Exhibition dates: 23 October 2014 – 25 January 2015
Opening this week in Lisbon, the Museo do Oriente is holding a historic exhibition of traditional Indonesian ikat textiles. This is the first exhibition in the world dedicated exclusively to the fabulous profusion of Indonesian ikat weaving traditions in a comprehensive fashion. The exhibition presents the weaving arts of the entire Indonesian archipelago, from Sumatra and Borneo to East Timor and beyond, including early twentieth century examples from tiny, remote islands. Woven Languages includes several of the world’s rarest specimens, offering a unique opportunity to see these fragile masterpieces of an ancient art form that is fast dying out.
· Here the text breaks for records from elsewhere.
(* ===== verification/Framing.v ===== *)
(** * PDUs over a byte stream

    A connection that sends and its peer that receives. Many threads call
    [send], callbacks run when they like, [write] and [read] take and return
    any number of bytes. The theorems: the peer is handed the PDUs sent,
    unchanged and in order; and a sender that waits is going to be woken. *)

From S2P Require Import Prelude.
From S2P Require Import Marshall.
From S2P Require Import Aio.
From S2P Require Import SelectAIO.
From S2P Require Import Connection.

Local Open Scope Z_scope.

Module Framing.
Import Connection.

(** What goes over the wire for a buffer: the size replaces its first four
    bytes. *)
Definition frame (b : list Z) : list Z := be32 (Z.of_nat (length b)) ++ drop 4 b.

Definition good_pdu (b : list Z) : Prop := (4 < length b)%nat /\ Z.of_nat (length b) <= MAX_PDU.

Definition wf_frame (f : list Z) : Prop :=
  good_pdu f /\ take 4 f = be32 (Z.of_nat (length f)).

Lemma length_frame b : good_pdu b -> length (frame b) = length b.
Proof. intros [H _]. unfold frame. rewrite length_app, length_drop. simpl. lia. Qed.

Lemma frame_wf b : good_pdu b -> wf_frame (frame b).
Proof.
  intros Hb. pose proof (length_frame b Hb) as Hl. split.
  - unfold good_pdu in *. by rewrite Hl.
  - rewrite Hl. done.
Qed.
Of special interest are the Sumatran silk ikat shawls with gold brocade, the sacred Balinese double ikats from Tenganan, colonial period sarongs from the Moluccas, and refined ikat textiles from Los Palos in East Timor, of which less than ten are known to be extant. Perhaps the most spectacular piece is a 4.5m long elephant patola, made in India for Indonesian rajas, one of the best preserved of a dozen known pieces in the world.
A few cloths are on loan from other museums, but the core of the exhibition is formed by the renowned Pusaka Collection of Peter ten Hoopen, author and long-time resident of Portugal, who began his passionate collecting while travelling in Indonesia in the 1970s. The collection is enriched by scholarly documentation that brings to life the people, and notably the women, who made these fascinating textiles.